A few more years in Hollywood began taking its toll. After a total of eighteen years there, while having successes as an actor and writer, my life was totally out of balance and worse still, I had all but burned out. As an actor, I was through. As a writer, I was tapped. All I had left inside was the feint dream of seeing Shadow Glories completed on-screen. So I contacted a close director friend, Ziad Hamzeh, whom I had worked with in LA years earlier, and asked if he'd like to partner up on a longshot idea of producing the script into an indie feature film. An independent thinker since birth, Ziad had gotten wise years earlier and left Lala Land to built a life and home in Massachusetts with his wife and children.

Home. It sounded so sweet. Shadow Glories the script was re-worked, re-built and stronger than it had ever been, and Ziad and I began working on assembling a sort of guerilla pre-production plan of attack from opposite ends of the country - an almost impossible task. So since there was nothing left to lose, I gave away, sold, or threw out just about everything I owned and left for New England on mere faith and instinct. I eventually got a job working nights as an assistant manager of a small hotel while teaching screenwriting during the day and putting the rest of my efforts and energies into building the Shadow Glories business prospectus and working with Ziad to further tighten the script.

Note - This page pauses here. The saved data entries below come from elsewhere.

Definition with_update_steps (self : TriStageLRScheduler) (u : Z)
  : TriStageLRScheduler :=
  {| optimizer := optimizer self;
     lr := lr self;
     peak_lr := peak_lr self;
     init_lr := init_lr self;
     final_lr := final_lr self;
     warmup_steps := warmup_steps self;
     hold_steps := hold_steps self;
     decay_steps := decay_steps self;
     warmup_rate := warmup_rate self;
     decay_factor := decay_factor self;
     update_steps := u;
     _last_lr := _last_lr self |}.

Definition with_last_lr (self : TriStageLRScheduler) (l : list float)
  : TriStageLRScheduler :=
  {| optimizer := optimizer self;
     lr := lr self;
     peak_lr := peak_lr self;
     init_lr := init_lr self;
     final_lr := final_lr self;
     warmup_steps := warmup_steps self;
     hold_steps := hold_steps self;
     decay_steps := decay_steps self;
     warmup_rate := warmup_rate self;
     decay_factor := decay_factor self;
     update_steps := update_steps self;
     _last_lr := Some l |}.

(** [step] statement by statement, with the object as the call leaves
    it: the outcome, a rate returned or an exception raised, and the
    scheduler, with its optimizer, when the call ends.  An assignment
    evaluates its right-hand side first: an exception raised there leaves
    the target as it was.  An exception raised by a later statement finds
    the earlier assignments done. *)
Definition step_stmts `{Libm} (self : TriStageLRScheduler)
           (val_loss : option FloatTensor)
  : result float * TriStageLRScheduler :=
  (* stage, steps_in_stage = self._decide_stage() *)
  let '(stage, steps_in_stage) := _decide_stage self in
  (* if stage == 0: self.lr = ... elif ... else: raise ValueError(...) *)
  match stage_lr self stage steps_in_stage with
  | Raise e => (Raise e, self)
  | Ok r =>
      let self1 := with_lr self r in
      (* self.set_lr(self.optimizer, self.lr) *)
      let self2 :=
        with_optimizer self1 (set_lr (optimizer self1) (lr self1)) in
      (* self.update_steps += 1 *)
      let self3 := with_update_steps self2 (update_steps self2 + 1) in
      (* self._last_lr = [group['lr'] for group in ...param_groups] *)
      match mapM group_lr (param_groups (optimizer self3)) with
      | Raise e => (Raise e, self3)
      | Ok last =>
          let self4 := with_last_lr self3 last in
          (* return self.lr *)
          (Ok (lr self4), self4)
      end
  end.

(** The schedule after [n] calls of [step] on a fresh schedule. *)
Definition fresh_after `{Libm} (a : init_args) (n : nat)
  : result TriStageLRScheduler :=
  self ← __init__ a;
  '(self', _) ← steps self (replicate n None);
  Ok self'.

(** The rates of the warmup ramp at the step counts [u], [u + 1], ...,
    [n] of them. *)
Fixpoint warmup_ramp (self : TriStageLRScheduler) (u : Z) (n : nat)
  : list float :=
  match n with
  | O => []
  | S n' =>
      (init_lr self + warmup_rate self * Z2F u)%float
      :: warmup_ramp self (u + 1) n'
  end.

(** The rates of the decay curve at the offsets [k], [k + 1], ..., [n] of
    them, each computed with [math.exp]; the first exception ends the
    computation. *)
Fixpoint decay_curve `{Libm} (self : TriStageLRScheduler) (k : Z) (n : nat)
  : result (list float) :=
  match n with
  | O => Ok []
  | S n' =>
      e ← math_exp (- decay_factor self * Z2F k)%float;
      rs ← decay_curve self (k + 1) n';
      Ok ((peak_lr self * e)%float :: rs)
  end.

(** The step count at which a stage starts. *)
Definition stage_start (self : TriStageLRScheduler) (stage : Z) : Z :=
  if stage =? 0 then 0
  else if stage =? 1 then warmup_steps self
  else if stage =? 2 then warmup_steps self + hold_steps self
  else warmup_steps self + hold_steps self + decay_steps self.

(** [peak_lr=1e-3, init_lr_scale=0.5, final_lr_scale=0.25,
    phase_ratio=(0.25, 0.25, 0.5), total_steps=8], given together with
    [init_lr=7.0], [final_lr=9.0] and the explicit lengths 50, 60, 70. *)
Definition scenario_scaled : init_args :=
  {| a_optimizer := two_groups; a_peak_lr := f1e_3;
     a_init_lr_scale := Some 0x1p-1%float; a_init_lr := 7%float;
     a_final_lr_scale := Some 0x1p-2%float; a_final_lr := 9%float;
     a_phase_ratio := Some (0x1p-2, 0x1p-2, 0x1p-1)%float;
     a_warmup_steps := 50; a_hold_steps := 60; a_decay_steps := 70;
     a_total_steps := 8 |}.

(** The scenario with [init_lr_scale=0.0], with [final_lr_scale=nan], and
    with [peak_lr=0.0]. *)
Definition scenario_zero_init_scale : init_args :=
  {| a_optimizer := two_groups; a_peak_lr := f1e_3;
     a_init_lr_scale := Some 0%float; a_init_lr := 0%float;
     a_final_lr_scale := None; a_final_lr := f1e_5;
     a_phase_ratio := None;
     a_warmup_steps := 2; a_hold_steps := 1; a_decay_steps := 2;
     a_total_steps := 0 |}.

Definition scenario_nan_final_scale : init_args :=
  {| a_optimizer := two_groups; a_peak_lr := f1e_3;
     a_init_lr_scale := None; a_init_lr := 0%float;
     a_final_lr_scale := Some nan; a_final_lr := f1e_5;
     a_phase_ratio := None;
     a_warmup_steps := 2; a_hold_steps := 1; a_decay_steps := 2;
     a_total_steps := 0 |}.

Definition scenario_zero_peak : init_args :=
  {| a_optimizer := two_groups; a_peak_lr := 0%float;
     a_init_lr_scale := None; a_init_lr := 0%float;
     a_final_lr_scale := None; a_final_lr := f1e_5;
     a_phase_ratio := None;
     a_warmup_steps := 2; a_hold_steps := 1; a_decay_steps := 2;
     a_total_steps := 0 |}.

(** * Properties *)

(** ** Numeric operations *)

(** [int_max_float] is where the conversion of an integer leaves the
    double range. *)
Example Z2F_largest :
  Z2F (int_max_float - 1) = 0x1.fffffffffffffp+1023%float /\
  Z2F int_max_float = infinity /\
  Z2F (- int_max_float) = neg_infinity.
Proof. repeat apply conj; vm_compute; reflexivity. Qed.

Example Z2F_ties_to_even :
  Z2F (2 ^ 53 + 1) = 0x1p+53%float /\ Z2F (2 ^ 53 + 3) = 0x1.0000000000002p+53%float.
Proof. split; vm_compute; reflexivity. Qed.

Example int_of_float_truncates :
  int_of_float 0x1.8p+1%float = Ok 3 /\           (* int(3.0) *)
  int_of_float 0x1.dp+1%float = Ok 3 /\           (* int(3.625) *)
  int_of_float (- 0x1.dp+1)%float = Ok (- 3) /\   (* int(-3.625) *)
  int_of_float 0x1.999999999999ap-4%float = Ok 0 /\
  int_of_float infinity = Raise OverflowError.
Proof. repeat apply conj; vm_compute; reflexivity. Qed.

(** The values of [ref_libm] at some known points. *)
Example ref_libm_values :
  RefLibm.exp 0%float = 1%float /\
  RefLibm.exp (- 0)%float = 1%float /\
  RefLibm.exp 1%float = 0x1.5bf0a8b145769p+1%float /\       (* e *)
  RefLibm.log 1%float = 0%float /\
  RefLibm.log 2%float = 0x1.62e42fefa39efp-1%float /\       (* ln 2 *)
  RefLibm.log 0x1.47ae147ae147bp-7%float
  = (- 0x1.26bb1bbb55515p+2)%float /\                        (* ln 0.01 *)
  RefLibm.log 0x1.fffffffffffffp+1023%float
  = 0x1.62e42fefa39efp+9%float /\
  RefLibm.exp 0x1.62e42fefa39efp+9%float
  = 0x1.fffffffffff2ap+1023%float /\
  RefLibm.exp 0x1.62e42fefa39f0p+9%float = infinity.
Proof. repeat apply conj; vm_compute; reflexivity. Qed.

(** [math.log] and [math.exp] with [ref_libm]. *)
Example math_log_exp_errors :
  @math_log ref_libm 0%float = Raise (ValueError "math domain error") /\
  @math_log ref_libm (- 1)%float = Raise (ValueError "math domain error") /\
  @math_log ref_libm infinity = Ok infinity /\
  @math_exp ref_libm 0x1.62e42fefa39f0p+9%float = Raise OverflowError /\
  @math_exp ref_libm infinity = Ok infinity /\
  @math_exp ref_libm (- 0x1.74p+9)%float = Ok 0x0.0000000000002p-1022%float.
Proof. repeat apply conj; vm_compute; reflexivity. Qed.

(** ** Sequencing *)

Lemma bind_Ok {A B : Type} (m : result A) (k : A -> result B) (b : B) :
  (m ≫= k) = Ok b -> exists a, m = Ok a /\ k a = Ok b.
Proof.
  destruct m as [a|e]; simpl; intros Hk.
  - exists a. split; [reflexivity | exact Hk].
  - discriminate Hk.
Qed.

Ltac inv_bind H :=
  let a := fresh "a" in
  let Ha := fresh "Ha" in
  apply bind_Ok in H; destruct H as (a & Ha & H).

Lemma assert_Ok (c : bool) (u : unit) : assert c = Ok u -> c = true.
Proof. destruct c; [reflexivity | discriminate]. Qed.

Lemma float_of_int_Ok (z : Z) (x : float) :
  float_of_int z = Ok x -> Z.abs z < int_max_float /\ x = Z2F z.
Proof.
  unfold float_of_int. destruct (Z.ltb_spec (Z.abs z) int_max_float).
  - intros [= <-]. split; [assumption | reflexivity].
  - discriminate.
Qed.

Lemma float_of_int_small (z : Z) :
  Z.abs z < int_max_float -> float_of_int z = Ok (Z2F z).
Proof.
  intros Hz. unfold float_of_int.
  destruct (Z.ltb_spec (Z.abs z) int_max_float); [reflexivity | lia].
Qed.

Lemma truediv_Ok (x y q : float) :
  truediv x y = Ok q -> (y =? 0)%float = false /\ q = (x / y)%float.
Proof.
  unfold truediv. destruct (y =? 0)%float; [discriminate |].
  intros [= <-]. split; reflexivity.
Qed.

(** ** The optimizer binding *)

Lemma set_lr_length (opt : Optimizer) (r : float) :
  length (param_groups (set_lr opt r)) = length (param_groups opt).
Proof. unfold set_lr. simpl. apply length_map. Qed.

Lemma set_lr_groups_at (opt : Optimizer) (r : float) :
  groups_at r (set_lr opt r).
Proof.
  unfold groups_at, set_lr. simpl.
  induction (param_groups opt) as [|g gs IH]; simpl; constructor.
  - apply lookup_insert_eq.
  - exact IH.
Qed.

Lemma group_lr_at (r : float) (g : gmap string float) :
  g !! "lr" = Some r -> group_lr g = Ok r.
Proof. unfold group_lr. intros ->. reflexivity. Qed.

Lemma mapM_group_lr_at (r : float) (gs : list (gmap string float)) :
  Forall (fun g : gmap string float => g !! "lr" = Some r) gs ->
  mapM group_lr gs = Ok (replicate (length gs) r).
Proof.
  induction 1 as [|g gs Hg _ IH]; simpl; [reflexivity |].
  rewrite (group_lr_at r g Hg), IH. reflexivity.
Qed.

Lemma snapshot_after_set_lr (opt : Optimizer) (r : float) :
  mapM group_lr (param_groups (set_lr opt r))
  = Ok (replicate (length (param_groups opt)) r).
Proof.
  rewrite (mapM_group_lr_at r).
  - rewrite set_lr_length. reflexivity.
  - apply set_lr_groups_at.
Qed.

(** ** Stage decision *)

Lemma decide_stage_pure (s1 s2 : TriStageLRScheduler) :
  update_steps s1 = update_steps s2 ->
  warmup_steps s1 = warmup_steps s2 ->
  hold_steps s1 = hold_steps s2 ->
  decay_steps s1 = decay_steps s2 ->
  _decide_stage s1 = _decide_stage s2.
Proof. unfold _decide_stage. intros -> -> -> ->. reflexivity. Qed.

(** C1.  With non-negative hold and decay lengths, [_decide_stage]
    returns WARMUP and the step count below [warmup_steps]; HOLD and the
    count past the warmup from there up to [warmup_steps + hold_steps]
    excluded; DECAY and the count past warmup and hold up to
    [warmup_steps + hold_steps + decay_steps] included; FINAL and the
    count past the three phases for every larger step count. *)
Theorem decide_stage_spec (self : TriStageLRScheduler) :
  0 <= hold_steps self -> 0 <= decay_steps self ->
  (update_steps self < warmup_steps self ->
   _decide_stage self = (WARMUP, update_steps self)) /\
  (warmup_steps self <= update_steps self
                     < warmup_steps self + hold_steps self ->
   _decide_stage self = (HOLD, update_steps self - warmup_steps self)) /\
  (warmup_steps self + hold_steps self <= update_steps self
     <= warmup_steps self + hold_steps self + decay_steps self ->
   _decide_stage self
   = (DECAY, update_steps self - warmup_steps self - hold_steps self)) /\
  (warmup_steps self + hold_steps self + decay_steps self
     < update_steps self ->
   _decide_stage self
   = (FINAL, update_steps self - warmup_steps self - hold_steps self
             - decay_steps self)).
Proof.
  intros Hh Hd. unfold _decide_stage, WARMUP, HOLD, DECAY, FINAL.
  repeat split; intros Hu;
    repeat match goal with
           | |- context [?a <? ?b] => destruct (Z.ltb_spec a b); try lia
           | |- context [?a <=? ?b] => destruct (Z.leb_spec a b); try lia
           end;
    f_equal; lia.
Qed.

Lemma decide_stage_spec_witness :
  (0 <= 1 /\ 0 <= 2) /\
  _decide_stage (sched 5 2 1 2) = (DECAY, 2) /\
  _decide_stage (sched 6 2 1 2) = (FINAL, 1).
Proof.
  assert (Hh : 0 <= hold_steps (sched 5 2 1 2)) by (simpl; lia).
  assert (Hd : 0 <= decay_steps (sched 5 2 1 2)) by (simpl; lia).
  split; [split; [exact Hh | exact Hd] |].
  split.
  - apply (decide_stage_spec (sched 5 2 1 2) Hh Hd). simpl. lia.
  - apply (decide_stage_spec (sched 6 2 1 2) Hh Hd). simpl. lia.
Defined.

(** The two hypotheses of [decide_stage_spec] are used: with
    [hold_steps] negative, a step below [warmup_steps] is in the WARMUP
    stage although it is within the bounds given for DECAY. *)
Example decide_stage_negative_hold :
  5 + (- 3) <= 3 <= 5 + (- 3) + 10 /\
  _decide_stage (sched 3 5 (- 3) 10) = (WARMUP, 3).
Proof. split; [lia | reflexivity]. Qed.

(** The tag and the offset on a schedule whose counter is not negative,
    whatever the phase lengths. *)
Lemma decide_stage_cases (self : TriStageLRScheduler) :
  0 <= update_steps self ->
  exists st k, _decide_stage self = (st, k) /\
    ((st = WARMUP /\ 0 <= k < warmup_steps self) \/
     (st = HOLD /\ 0 <= k) \/
     (st = DECAY /\ 0 <= k <= decay_steps self) \/
     (st = FINAL /\ 0 < k)).
Proof.
  intros Hu. unfold _decide_stage, WARMUP, HOLD, DECAY, FINAL.
  destruct (Z.ltb_spec (update_steps self) (warmup_steps self)).
  { eexists _, _. split; [reflexivity |]. left. lia. }
  destruct (Z.ltb_spec (update_steps self)
              (warmup_steps self + hold_steps self)).
  { eexists _, _. split; [reflexivity |]. right; left. lia. }
  destruct (Z.leb_spec (update_steps self)
              (warmup_steps self + hold_steps self + decay_steps self)).
  { eexists _, _. split; [reflexivity |]. right; right; left. lia. }
  eexists _, _. split; [reflexivity |]. right; right; right. lia.
Qed.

A half-year later, Ziad and I found two indie executive producers, with direct contacts to deep pocket investors, who absolutely loved the script. They raved that it was just what they'd been looking for as their next project. We worked hard with them for months until one day the e-mails started arriving with requests for changes to the script: add more action; make it more formula; and oh, by the way, can you change that ending entirely?

So here I was again, faced with the proposition that with these executive producers and their direct links to financing, we would no doubt be making the feature film within the year. And as ever the dutiful screenwriter, I listened to their script change requests, even incorporated a few, but the more I incorporated, the more they wanted changed. It even got to the point where they were asking for a word of dialogue here and there to be removed or replaced just to suit their liking.

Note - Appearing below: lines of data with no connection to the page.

(** * The DIMENSION subsystem of ezdxf: DIMSTYLE entity and dimension renderer

  A shallow embedding of
    - [ezdxf/render/dimension.py]   (override resolver, text formatter,
                                     linear dimension renderer),
    - [ezdxf/entities/dimstyle.py]  (DIMSTYLE entity and its setters),
    - [ezdxf/addons/drawing/frontend.py] (composite entities of the frontend),
  and the properties of the specification proved or refuted on it.

  Python objects that are mutated in place (the resolver cache, the DXF
  namespace of an entity, the content of a block, the log) are threaded as
  explicit state; a raised exception is an outcome next to the state that
  was reached when it was raised. *)

From Stdlib Require Import ZArith QArith String Ascii List Floats DecimalString.
From stdpp Require Import base option gmap strings stringmap list.

Close Scope Q_scope.
Open Scope Z_scope.

(** ** Python values, exceptions and commands *)

Module Py.

(** The values the DXF attributes of this subsystem take: [None], booleans,
    unbounded integers, binary64 floats and strings. *)
Inductive pyval : Type :=
| PNone
| PBool (b : bool)
| PInt (z : Z)
| PFloat (f : float)
| PStr (s : string).

(** The exception classes the three modules raise or let through.
    [OutOfModel] is no Python exception: it marks the few inputs on which
    the model does not follow the interpreter (named in [what]). *)
Inductive exn : Type :=
| DXFAttributeError (msg : string)
| DXFValueError (msg : string)
| DXFUndefinedBlockError (msg : string)
| DXFKeyError (msg : string)
| DXFTableEntryError (msg : string)
| AttributeError (msg : string)
| TypeError (msg : string)
| ValueError (msg : string)
| IndexError (msg : string)
| KeyError (msg : string)
| ZeroDivisionError (msg : string)
| OverflowError (msg : string)
| NotImplementedRaised
| OutOfModel (what : string).

(** What a call leaves: a returned value or a raised exception. *)
Inductive outcome (A : Type) : Type :=
| Ret (a : A)
| Raise (e : exn).
Arguments Ret {A} a.
Arguments Raise {A} e.

(** A command over a mutable state [S]: the state it leaves is kept also
    when it raises, as a mutation done before a Python exception is. *)
Definition exec (S A : Type) : Type := S -> S * outcome A.

Definition ret {S A} (a : A) : exec S A := fun s => (s, Ret a).
Definition raise {S A} (e : exn) : exec S A := fun s => (s, Raise e).
Definition bind {S A B} (m : exec S A) (k : A -> exec S B) : exec S B :=
  fun s => match m s with
           | (s', Ret a) => k a s'
           | (s', Raise e) => (s', Raise e)
           end.
Definition gets {S A} (f : S -> A) : exec S A := fun s => (s, Ret (f s)).
Definition modify {S} (f : S -> S) : exec S unit := fun s => (f s, Ret tt).
Definition lift {S A} (o : outcome A) : exec S A := fun s => (s, o).

(** [try: m except E: h] where [catches] recognises the class [E]. *)
Definition try_except {S A} (m : exec S A) (catches : exn -> bool)
           (h : exn -> exec S A) : exec S A :=
  fun s => match m s with
           | (s', Ret a) => (s', Ret a)
           | (s', Raise e) => if catches e then h e s' else (s', Raise e)
           end.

It was deja vu all over again - and in Massachusetts no less! Whodda thunk? But Ziad and I had been cut from the same cloth and burned by the same fires. So at the risk of having to start from scratch all over again, we fired the execs and struck out on our own one more time.

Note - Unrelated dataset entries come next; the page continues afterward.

Lemma process_input_inv self batch w out w' :
  _process_input self batch w = (Ok out, w') →
  ∃ e1 p1 e2 p2,
    out = dict_update batch
            [(key_left (_projection_prefix self), p1);
             (key_right (_projection_prefix self), p2);
             (key_left (_embedding_prefix self), e1);
             (key_right (_embedding_prefix self), e2)].
Proof.
  unfold _process_input, dict_getitem. run_M.
  destruct (batch !! key_left (_augemention_prefix self)) as [x1|]; [|done].
  destruct (model self x1 w) as [[o1|?] w1]; [|done].
  destruct (unpack2 o1) as [[e1 p1]|?]; [|done].
  destruct (batch !! key_right (_augemention_prefix self)) as [x2|]; [|done].
  destruct (model self x2 w1) as [[o2|?] w2]; [|done].
  destruct (unpack2 o2) as [[e2 p2]|?]; [|done].
  intros H. inversion H. by exists e1, p1, e2, p2.
Qed.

Ziad Directs Marc - A behind-the-scenes shot of Director/Producer Ziad H. Hamzeh directing Screenwriter/Producer Marc Sandler who plays Simon Penn. Photos by Carlos DeMello.

An investor who Ziad and I had approached just prior to the firing had decided to buy into Shadow Glories for one-tenth of the budget. But now we had to go to him and inform him that we had fired our executive producers, and that more than likely it would take another year to build new contacts to complete the financing. With our hearts in our throats and a fire in our bellies we met with our solo investor. And within five minutes of our conversation he said, "You know, I re-read the script and prospectus again last night. I think the timing for this story is perfect. Here's what I want to do. How about I finance the entire thing and give you guys total creative control? I'll be the moneyman, you be the artists. That's what you do best, that's what I do best. And together we'll all win."

Ziad and I looked at each other as our jaws slapped the floor. We'd gotten it all. Everything. The works. "Um..." we said in unison, "okay."

Four days later, on a handshake alone, a check arrived at my door for the entire budget of the film. Ziad went into pre-production high-gear like I'd never seen him before, I continued honing and honing the script to a fine edge, and by the end of summer 2000, Shadow Glories was a naive guy's-with-no-practical-method-behind-his-madness twenty-four-year-old dream come true.

So, I've got to wonder: is there a moral to my life's love story - a love for my story, my characters, my muse, my dreams? Well, let me put it this way, if after all this I have to spell it out for you, you're probably not ready to hear it anyway.